On February 15, 1872, Pius IX appointed Wadhams as the first bishop of the new Diocese of Ogdensburg. He was consecrated at Albany in the Cathedral of the Immaculate Conception on May 5, 1872, by Archbishop John McCloskey. One of Wadham's first projects was to expand the small St. Mary's Church in Ogdensburg into a proper cathedral, adding a sacristy, stained glass windows and a sanctuary. He also recruited priests from Quebec and Europe for the new congregations. It was Wadham's goal to establish a school for each parish, but the economics and distances were against him. He founded schools and improved existing schools in Carthage, Plattsburgh, Ogdensburg, Keeseville, Hogansburg and Brasher Falls, New York. In 1875, Wadhams took another trip to Rome and met again with Pius IX.

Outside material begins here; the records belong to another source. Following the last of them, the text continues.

Lemma compile_fold_spec c0 (m : gmap string sf_binding) :
  let r := map_fold compile_binding (c0, O) m in
  (fast_cache (fst r) = fast_cache c0
   /\ instances (fst r) = instances c0
   /\ bindings (fst r) = bindings c0
   /\ context (fst r) = context c0
   /\ compilation_enabled (fst r) = compilation_enabled c0
   /\ cache_loaded (fst r) = cache_loaded c0
   /\ cache_dirty (fst r) = cache_dirty c0
   /\ contextual_bindings (fst r) = contextual_bindings c0
   /\ aliases (fst r) = aliases c0
   /\ tags (fst r) = tags c0)
  /\ (snd r <= size m)%nat
  /\ (forall cls ce, zend_lookup_class cls = Some ce ->
        metadata_for (fst r) cls ce = metadata_for c0 cls ce)
  /\ (forall a, m !! a = None ->
        compiled_factories (fst r) !! a = compiled_factories c0 !! a)
  /\ (forall a b cls ce f,
        m !! a = Some b -> eligible_class b = Some cls ->
        zend_lookup_class cls = Some ce ->
        sf_compiler_compile_class (metadata_for c0 cls ce) ce
                                  (singleton_scope b) = Some f ->
        compiled_factories (fst r) !! a = Some f)
  /\ (forall a f,
        compiled_factories (fst r) !! a = Some f ->
        compiled_factories c0 !! a = Some f
        \/ exists b cls,
             m !! a = Some b /\ eligible_class b = Some cls
             /\ zend_lookup_class cls = Some (f_ce f)).
Proof.
  cbv zeta.
  apply (map_fold_weak_ind
           (fun r m =>
              (fast_cache (fst r) = fast_cache c0
               /\ instances (fst r) = instances c0
               /\ bindings (fst r) = bindings c0
               /\ context (fst r) = context c0
               /\ compilation_enabled (fst r) = compilation_enabled c0
               /\ cache_loaded (fst r) = cache_loaded c0
               /\ cache_dirty (fst r) = cache_dirty c0
               /\ contextual_bindings (fst r) = contextual_bindings c0
               /\ aliases (fst r) = aliases c0
               /\ tags (fst r) = tags c0)
              /\ (snd r <= size m)%nat
              /\ (forall cls ce, zend_lookup_class cls = Some ce ->
                    metadata_for (fst r) cls ce = metadata_for c0 cls ce)
              /\ (forall a, m !! a = None ->
                    compiled_factories (fst r) !! a
                    = compiled_factories c0 !! a)
              /\ (forall a b cls ce f,
                    m !! a = Some b -> eligible_class b = Some cls ->
                    zend_lookup_class cls = Some ce ->
                    sf_compiler_compile_class (metadata_for c0 cls ce) ce
                                              (singleton_scope b) = Some f ->
                    compiled_factories (fst r) !! a = Some f)
              /\ (forall a f,
                    compiled_factories (fst r) !! a = Some f ->
                    compiled_factories c0 !! a = Some f
                    \/ exists b cls,
                         m !! a = Some b /\ eligible_class b = Some cls
                         /\ zend_lookup_class cls = Some (f_ce f)))).
  - cbn [fst snd]. split; [repeat split|]. split; [lia|].
    split; [reflexivity|]. split; [reflexivity|].
    split; [intros a b cls ce f Ha; rewrite lookup_empty in Ha;
            discriminate|].
    intros a f Hf. left. exact Hf.
  - intros i x m0 [c n] Hi (Hsame & Hn & Hmeta & Hframe & Hdone & Hfrom).
    cbn [fst snd] in *. rewrite compile_binding_cases.
    rewrite map_size_insert_None by exact Hi.
    assert (forall a b cls ce f,
               <[i := x]> m0 !! a = Some b -> a <> i ->
               eligible_class b = Some cls ->
               zend_lookup_class cls = Some ce ->
               sf_compiler_compile_class (metadata_for c0 cls ce) ce
                                         (singleton_scope b) = Some f ->
               compiled_factories c !! a = Some f) as Hold.
    { intros a b cls ce f Ha Hne. rewrite lookup_insert_ne in Ha by congruence.
      apply Hdone. exact Ha. }
    assert (forall a f,
               compiled_factories c !! a = Some f ->
               compiled_factories c0 !! a = Some f
               \/ exists b cls,
                    <[i := x]> m0 !! a = Some b
                    /\ eligible_class b = Some cls
                    /\ zend_lookup_class cls = Some (f_ce f)) as Hfrom'.
    { intros a f Hf. destruct (Hfrom a f Hf) as [Hl|(b & cls & Hb & He & Hc)];
        [left; exact Hl|right].
      exists b, cls. split; [|auto].
      rewrite lookup_insert_ne; [exact Hb|]. intros ->. congruence. }
    assert (forall a, <[i := x]> m0 !! a = None ->
                      compiled_factories c !! a = compiled_factories c0 !! a)
      as Hframe'.
    { intros a Ha. apply Hframe.
      destruct (decide (a = i)) as [->|Hne].
      - rewrite lookup_insert_eq in Ha. discriminate.
      - rewrite lookup_insert_ne in Ha by congruence. exact Ha. }
    destruct (eligible_class x) as [cls|] eqn:Hel.
    2:{ cbn [fst snd]. split; [exact Hsame|]. split; [lia|].
        split; [exact Hmeta|]. split; [exact Hframe'|].
        split; [|exact Hfrom'].
        intros a b cls ce f Ha. destruct (decide (a = i)) as [->|Hne].
        - rewrite lookup_insert_eq in Ha. injection Ha as <-. congruence.
        - eapply Hold; eassumption. }
    destruct (zend_lookup_class cls) as [ce|] eqn:Hce.
    2:{ cbn [fst snd]. split; [exact Hsame|]. split; [lia|].
        split; [exact Hmeta|]. split; [exact Hframe'|].
        split; [|exact Hfrom'].
        intros a b cls' ce' f Ha. destruct (decide (a = i)) as [->|Hne].
        - rewrite lookup_insert_eq in Ha. injection Ha as <-.
          intros He Hc'. congruence.
        - eapply Hold; eassumption. }
    cbv zeta. rewrite (Hmeta cls ce Hce).
    set (meta := metadata_for c0 cls ce).
    set (c1 := set_reflection_cache
                 (sf_cache_put cls meta (reflection_cache c)) c).
    assert (forall cls' ce', zend_lookup_class cls' = Some ce' ->
              metadata_for c1 cls' ce' = metadata_for c0 cls' ce') as Hmeta1.
    { intros cls' ce' Hce'. rewrite <- (Hmeta cls' ce' Hce').
      unfold metadata_for, sf_cache_get, c1, sf_cache_put.
      cbn [reflection_cache set_reflection_cache].
      destruct (reflection_cache c !! cls) as [old|] eqn:Hrc; [reflexivity|].
      destruct (decide (cls' = cls)) as [->|Hne].
      - rewrite lookup_insert_eq, Hrc. cbn [default from_option id].
        subst meta. rewrite <- (Hmeta cls ce Hce).
        unfold metadata_for, sf_cache_get. rewrite Hrc.
        cbn [default from_option id]. congruence.
      - rewrite lookup_insert_ne by congruence. reflexivity. }
    destruct (sf_compiler_compile_class meta ce (singleton_scope x))
      as [f|] eqn:Hcc; cbn [fst snd].
    + split; [exact Hsame|]. split; [lia|]. split; [exact Hmeta1|].
      cbn [compiled_factories set_compiled_factories].
      split; [|split].
      * intros a Ha. destruct (decide (a = i)) as [->|Hne].
        -- rewrite lookup_insert_eq in Ha. discriminate.
        -- rewrite lookup_insert_ne by congruence. apply Hframe'. exact Ha.
      * intros a b cls' ce' f' Ha He' Hce' Hc'.
        destruct (decide (a = i)) as [->|Hne].
        -- rewrite lookup_insert_eq in Ha. injection Ha as <-.
           rewrite lookup_insert_eq.
           assert (cls' = cls) by congruence. subst cls'.
           assert (ce' = ce) by congruence. subst ce'.
           fold meta in Hc'. congruence.
        -- rewrite lookup_insert_ne by congruence.
           eapply Hold; eassumption.
      * intros a f' Hf'. destruct (decide (a = i)) as [->|Hne].
        -- rewrite lookup_insert_eq in Hf'. injection Hf' as <-.
           right. exists x, cls. rewrite lookup_insert_eq.
           split; [reflexivity|]. split; [exact Hel|].
           unfold sf_compiler_compile_class in Hcc.
           destruct (negb _); [discriminate|].
           destruct (count_deps _); [|discriminate].
           injection Hcc as <-. exact Hce.
        -- rewrite lookup_insert_ne in Hf' by congruence.
           apply Hfrom'. exact Hf'.
    + split; [exact Hsame|]. split; [lia|]. split; [exact Hmeta1|].
      split; [exact Hframe'|]. split; [|exact Hfrom'].
      intros a b cls' ce' f' Ha He' Hce' Hc'.
      destruct (decide (a = i)) as [->|Hne].
      * rewrite lookup_insert_eq in Ha. injection Ha as <-.
        assert (cls' = cls) by congruence. subst cls'.
        assert (ce' = ce) by congruence. subst ce'.
        fold meta in Hc'. congruence.
      * eapply Hold; eassumption.
Qed.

Wadhams invited several women's religious orders to the diocese, where they opened orphanages, schools and hospitals. He attended the New York Provincial Council of 1883 and the Plenary Council of Baltimore of 1884, and held three diocesan synods. In 1885, Wadhams acquired a former mansion in Ogdensburg to create the Ogdensburg City Hospital and Orphans Asylum. He visited Rome one final time in 1897, meeting with Pope Leo XIII.

In early 1891, Wadham's health began to decline. After recovering from a near-death episode in February 1891, he rallied for the next several months. By November 1891, he was on his deathbed.

=== Death and legacy ===
Edgar Wadhams died in Ogdensburg on December 5, 1891, at age 74. He is buried in the crypt of St. Mary's Cathedral.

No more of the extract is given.